*EXERCISE*.
Only the lines below between the ones containing "Resolved (v : A)" and "(* this.delay(ms) *)", inclusive, are to be reproduced, each exactly as it stands.

*RECORDS PROVIDED*.

=-=-=-=-=

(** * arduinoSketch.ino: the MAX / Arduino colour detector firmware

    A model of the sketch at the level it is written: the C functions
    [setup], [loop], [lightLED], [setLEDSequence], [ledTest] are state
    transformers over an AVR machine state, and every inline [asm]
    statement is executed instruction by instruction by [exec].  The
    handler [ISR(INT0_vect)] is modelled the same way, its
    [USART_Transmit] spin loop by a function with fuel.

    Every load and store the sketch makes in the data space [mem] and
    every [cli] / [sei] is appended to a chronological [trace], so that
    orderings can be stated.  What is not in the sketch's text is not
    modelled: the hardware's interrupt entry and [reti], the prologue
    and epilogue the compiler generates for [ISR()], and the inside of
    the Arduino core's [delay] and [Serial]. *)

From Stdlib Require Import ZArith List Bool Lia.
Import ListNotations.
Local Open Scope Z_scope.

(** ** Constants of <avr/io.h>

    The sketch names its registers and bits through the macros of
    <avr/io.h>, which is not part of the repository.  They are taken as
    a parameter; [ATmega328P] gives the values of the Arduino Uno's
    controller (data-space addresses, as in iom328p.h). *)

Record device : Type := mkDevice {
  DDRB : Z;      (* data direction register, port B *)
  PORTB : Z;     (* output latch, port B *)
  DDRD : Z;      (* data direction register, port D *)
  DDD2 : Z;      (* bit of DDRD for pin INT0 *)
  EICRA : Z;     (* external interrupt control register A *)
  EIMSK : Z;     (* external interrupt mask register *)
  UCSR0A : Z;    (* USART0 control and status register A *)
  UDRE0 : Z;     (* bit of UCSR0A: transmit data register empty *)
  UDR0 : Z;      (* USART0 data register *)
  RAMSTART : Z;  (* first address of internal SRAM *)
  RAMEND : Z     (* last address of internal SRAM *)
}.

=-=-=-=-=

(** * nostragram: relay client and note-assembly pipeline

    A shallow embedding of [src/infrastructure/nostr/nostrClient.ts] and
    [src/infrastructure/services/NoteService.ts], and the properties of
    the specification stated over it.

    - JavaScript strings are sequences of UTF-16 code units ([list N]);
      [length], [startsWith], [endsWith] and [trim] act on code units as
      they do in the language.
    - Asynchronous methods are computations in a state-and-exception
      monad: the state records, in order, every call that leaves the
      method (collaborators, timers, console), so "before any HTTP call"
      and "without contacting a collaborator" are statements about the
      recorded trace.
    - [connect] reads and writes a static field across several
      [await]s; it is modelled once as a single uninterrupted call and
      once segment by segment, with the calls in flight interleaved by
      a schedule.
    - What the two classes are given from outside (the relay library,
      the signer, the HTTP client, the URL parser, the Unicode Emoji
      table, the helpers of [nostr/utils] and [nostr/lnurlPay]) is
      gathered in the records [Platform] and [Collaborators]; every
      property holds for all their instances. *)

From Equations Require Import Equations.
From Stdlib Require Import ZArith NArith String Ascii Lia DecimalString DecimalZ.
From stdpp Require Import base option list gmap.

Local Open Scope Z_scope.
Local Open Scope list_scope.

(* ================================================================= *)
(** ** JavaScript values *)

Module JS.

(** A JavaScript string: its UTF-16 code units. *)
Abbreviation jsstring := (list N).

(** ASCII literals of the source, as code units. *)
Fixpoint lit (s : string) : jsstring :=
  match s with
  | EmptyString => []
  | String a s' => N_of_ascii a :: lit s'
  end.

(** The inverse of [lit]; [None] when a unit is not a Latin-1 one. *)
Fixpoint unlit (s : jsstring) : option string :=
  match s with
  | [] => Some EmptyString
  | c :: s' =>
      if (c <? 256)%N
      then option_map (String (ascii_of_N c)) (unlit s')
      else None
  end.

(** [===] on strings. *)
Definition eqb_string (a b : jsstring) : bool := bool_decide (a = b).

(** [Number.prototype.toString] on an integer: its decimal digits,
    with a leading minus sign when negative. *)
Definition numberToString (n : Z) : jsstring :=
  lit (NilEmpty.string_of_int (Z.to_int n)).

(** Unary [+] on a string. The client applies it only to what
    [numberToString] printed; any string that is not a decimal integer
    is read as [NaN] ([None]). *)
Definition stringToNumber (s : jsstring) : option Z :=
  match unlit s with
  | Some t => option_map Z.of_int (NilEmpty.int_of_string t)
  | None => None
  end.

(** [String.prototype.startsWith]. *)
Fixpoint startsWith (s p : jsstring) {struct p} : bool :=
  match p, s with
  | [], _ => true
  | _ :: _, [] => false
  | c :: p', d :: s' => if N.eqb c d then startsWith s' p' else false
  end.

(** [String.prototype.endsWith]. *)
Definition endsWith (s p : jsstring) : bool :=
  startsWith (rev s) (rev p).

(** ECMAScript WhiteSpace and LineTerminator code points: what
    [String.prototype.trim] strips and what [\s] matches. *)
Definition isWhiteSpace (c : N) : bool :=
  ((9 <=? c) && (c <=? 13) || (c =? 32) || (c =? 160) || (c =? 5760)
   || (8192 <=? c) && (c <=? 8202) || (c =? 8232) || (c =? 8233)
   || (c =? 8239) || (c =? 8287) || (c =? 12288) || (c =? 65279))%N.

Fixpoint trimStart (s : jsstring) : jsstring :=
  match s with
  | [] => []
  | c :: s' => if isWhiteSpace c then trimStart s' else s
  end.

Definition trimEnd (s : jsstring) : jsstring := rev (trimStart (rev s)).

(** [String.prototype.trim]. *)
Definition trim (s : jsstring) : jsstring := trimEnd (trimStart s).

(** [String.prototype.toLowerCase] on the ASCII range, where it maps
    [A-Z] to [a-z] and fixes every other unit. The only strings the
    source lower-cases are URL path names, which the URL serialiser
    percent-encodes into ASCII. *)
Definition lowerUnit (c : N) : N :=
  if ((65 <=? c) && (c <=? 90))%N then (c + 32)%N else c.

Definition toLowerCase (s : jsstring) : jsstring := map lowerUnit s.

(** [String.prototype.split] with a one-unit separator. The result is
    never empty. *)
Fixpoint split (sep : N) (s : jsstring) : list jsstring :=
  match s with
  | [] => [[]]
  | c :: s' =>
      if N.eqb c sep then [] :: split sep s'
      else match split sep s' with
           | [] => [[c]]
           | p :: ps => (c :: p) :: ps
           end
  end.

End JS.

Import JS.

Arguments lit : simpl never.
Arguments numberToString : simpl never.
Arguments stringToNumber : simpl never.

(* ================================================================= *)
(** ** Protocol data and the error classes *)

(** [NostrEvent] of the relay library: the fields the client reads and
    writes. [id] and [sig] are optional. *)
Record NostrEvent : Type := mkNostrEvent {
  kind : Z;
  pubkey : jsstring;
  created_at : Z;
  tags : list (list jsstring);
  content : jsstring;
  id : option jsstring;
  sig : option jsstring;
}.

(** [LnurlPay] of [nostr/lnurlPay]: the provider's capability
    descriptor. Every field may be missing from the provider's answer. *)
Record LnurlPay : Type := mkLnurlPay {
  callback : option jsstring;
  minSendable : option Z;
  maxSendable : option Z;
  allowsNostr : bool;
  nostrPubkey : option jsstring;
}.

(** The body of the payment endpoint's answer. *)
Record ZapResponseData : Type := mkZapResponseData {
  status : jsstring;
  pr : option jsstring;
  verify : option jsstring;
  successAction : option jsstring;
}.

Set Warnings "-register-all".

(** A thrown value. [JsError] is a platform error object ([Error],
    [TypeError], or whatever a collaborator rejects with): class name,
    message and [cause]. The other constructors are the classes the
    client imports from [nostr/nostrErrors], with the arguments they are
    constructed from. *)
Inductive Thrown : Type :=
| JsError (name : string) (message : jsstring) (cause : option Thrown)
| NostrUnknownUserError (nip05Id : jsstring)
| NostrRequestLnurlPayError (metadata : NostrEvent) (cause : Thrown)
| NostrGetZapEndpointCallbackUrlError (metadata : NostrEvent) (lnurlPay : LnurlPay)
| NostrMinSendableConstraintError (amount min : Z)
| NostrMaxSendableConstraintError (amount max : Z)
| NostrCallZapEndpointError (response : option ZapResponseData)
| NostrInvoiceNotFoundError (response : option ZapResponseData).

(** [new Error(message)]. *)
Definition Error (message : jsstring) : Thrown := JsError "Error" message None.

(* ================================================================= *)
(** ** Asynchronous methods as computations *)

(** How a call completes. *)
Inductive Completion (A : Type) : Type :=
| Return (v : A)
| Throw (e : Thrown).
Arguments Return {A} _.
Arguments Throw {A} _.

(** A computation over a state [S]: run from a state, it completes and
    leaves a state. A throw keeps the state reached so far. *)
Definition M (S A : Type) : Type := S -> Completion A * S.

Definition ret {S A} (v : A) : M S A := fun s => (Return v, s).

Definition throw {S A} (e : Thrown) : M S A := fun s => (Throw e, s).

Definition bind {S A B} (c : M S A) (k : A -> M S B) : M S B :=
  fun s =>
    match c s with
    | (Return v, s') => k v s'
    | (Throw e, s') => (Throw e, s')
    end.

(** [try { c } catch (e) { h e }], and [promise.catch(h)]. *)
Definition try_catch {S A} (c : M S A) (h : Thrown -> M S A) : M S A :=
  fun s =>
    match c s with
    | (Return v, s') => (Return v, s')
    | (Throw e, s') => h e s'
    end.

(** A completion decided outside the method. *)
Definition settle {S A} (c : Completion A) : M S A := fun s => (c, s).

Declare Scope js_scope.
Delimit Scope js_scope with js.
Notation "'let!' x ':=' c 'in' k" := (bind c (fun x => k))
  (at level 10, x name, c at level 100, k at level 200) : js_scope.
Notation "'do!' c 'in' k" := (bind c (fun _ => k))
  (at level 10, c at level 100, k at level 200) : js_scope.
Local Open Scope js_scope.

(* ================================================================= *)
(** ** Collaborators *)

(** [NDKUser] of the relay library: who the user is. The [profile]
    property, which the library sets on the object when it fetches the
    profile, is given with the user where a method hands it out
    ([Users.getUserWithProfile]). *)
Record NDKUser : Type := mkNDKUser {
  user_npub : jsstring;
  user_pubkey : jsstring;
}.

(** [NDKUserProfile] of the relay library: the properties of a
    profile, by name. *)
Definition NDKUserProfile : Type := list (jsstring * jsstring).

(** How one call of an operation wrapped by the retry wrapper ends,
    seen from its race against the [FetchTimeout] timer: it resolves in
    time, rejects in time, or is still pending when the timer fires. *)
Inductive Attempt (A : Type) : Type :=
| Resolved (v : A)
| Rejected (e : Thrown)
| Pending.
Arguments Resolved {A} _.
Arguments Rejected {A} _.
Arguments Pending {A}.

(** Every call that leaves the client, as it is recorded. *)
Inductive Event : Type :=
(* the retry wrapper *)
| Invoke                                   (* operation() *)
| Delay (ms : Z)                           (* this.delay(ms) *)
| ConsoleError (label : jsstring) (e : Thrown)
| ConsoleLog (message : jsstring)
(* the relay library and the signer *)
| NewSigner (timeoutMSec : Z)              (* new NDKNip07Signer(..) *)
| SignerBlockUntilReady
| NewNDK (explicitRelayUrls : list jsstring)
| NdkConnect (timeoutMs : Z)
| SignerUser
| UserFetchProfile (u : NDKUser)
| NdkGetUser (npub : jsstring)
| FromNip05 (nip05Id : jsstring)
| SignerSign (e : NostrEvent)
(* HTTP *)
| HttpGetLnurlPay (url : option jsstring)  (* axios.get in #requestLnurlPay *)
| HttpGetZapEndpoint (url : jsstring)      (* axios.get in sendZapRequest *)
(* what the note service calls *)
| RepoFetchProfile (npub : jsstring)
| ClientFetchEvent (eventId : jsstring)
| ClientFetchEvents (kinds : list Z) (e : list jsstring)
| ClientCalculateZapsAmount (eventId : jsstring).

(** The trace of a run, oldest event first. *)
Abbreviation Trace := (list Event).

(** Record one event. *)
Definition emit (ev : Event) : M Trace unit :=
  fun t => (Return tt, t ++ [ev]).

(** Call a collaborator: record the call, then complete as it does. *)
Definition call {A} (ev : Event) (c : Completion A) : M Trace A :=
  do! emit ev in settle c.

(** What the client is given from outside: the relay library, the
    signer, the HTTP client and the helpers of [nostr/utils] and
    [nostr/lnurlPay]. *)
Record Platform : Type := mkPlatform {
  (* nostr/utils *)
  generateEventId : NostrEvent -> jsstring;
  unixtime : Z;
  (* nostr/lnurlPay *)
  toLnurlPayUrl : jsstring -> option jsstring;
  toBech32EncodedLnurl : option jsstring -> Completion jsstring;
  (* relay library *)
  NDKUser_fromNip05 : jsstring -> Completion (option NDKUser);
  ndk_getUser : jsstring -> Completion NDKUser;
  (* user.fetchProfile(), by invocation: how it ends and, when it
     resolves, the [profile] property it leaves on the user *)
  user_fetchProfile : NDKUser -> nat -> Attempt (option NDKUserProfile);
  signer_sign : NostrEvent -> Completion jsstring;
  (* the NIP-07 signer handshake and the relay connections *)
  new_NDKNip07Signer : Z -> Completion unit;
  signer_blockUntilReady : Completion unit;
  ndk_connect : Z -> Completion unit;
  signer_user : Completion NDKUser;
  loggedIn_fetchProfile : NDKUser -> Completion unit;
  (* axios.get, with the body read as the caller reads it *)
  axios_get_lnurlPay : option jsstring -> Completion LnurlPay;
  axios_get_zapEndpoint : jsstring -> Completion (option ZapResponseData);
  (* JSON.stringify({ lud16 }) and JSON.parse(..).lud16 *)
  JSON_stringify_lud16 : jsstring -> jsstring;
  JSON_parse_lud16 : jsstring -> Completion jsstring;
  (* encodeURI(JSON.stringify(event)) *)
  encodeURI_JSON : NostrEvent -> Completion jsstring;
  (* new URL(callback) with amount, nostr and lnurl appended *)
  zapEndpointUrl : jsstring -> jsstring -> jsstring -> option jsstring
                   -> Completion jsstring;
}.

=-=-=-=-=

*OUTPUT FOR THIS TASK*.
| Resolved (v : A)
| Rejected (e : Thrown)
| Pending.
Arguments Resolved {A} _.
Arguments Rejected {A} _.
Arguments Pending {A}.

(** Every call that leaves the client, as it is recorded. *)
Inductive Event : Type :=
(* the retry wrapper *)
| Invoke                                   (* operation() *)
| Delay (ms : Z)                           (* this.delay(ms) *)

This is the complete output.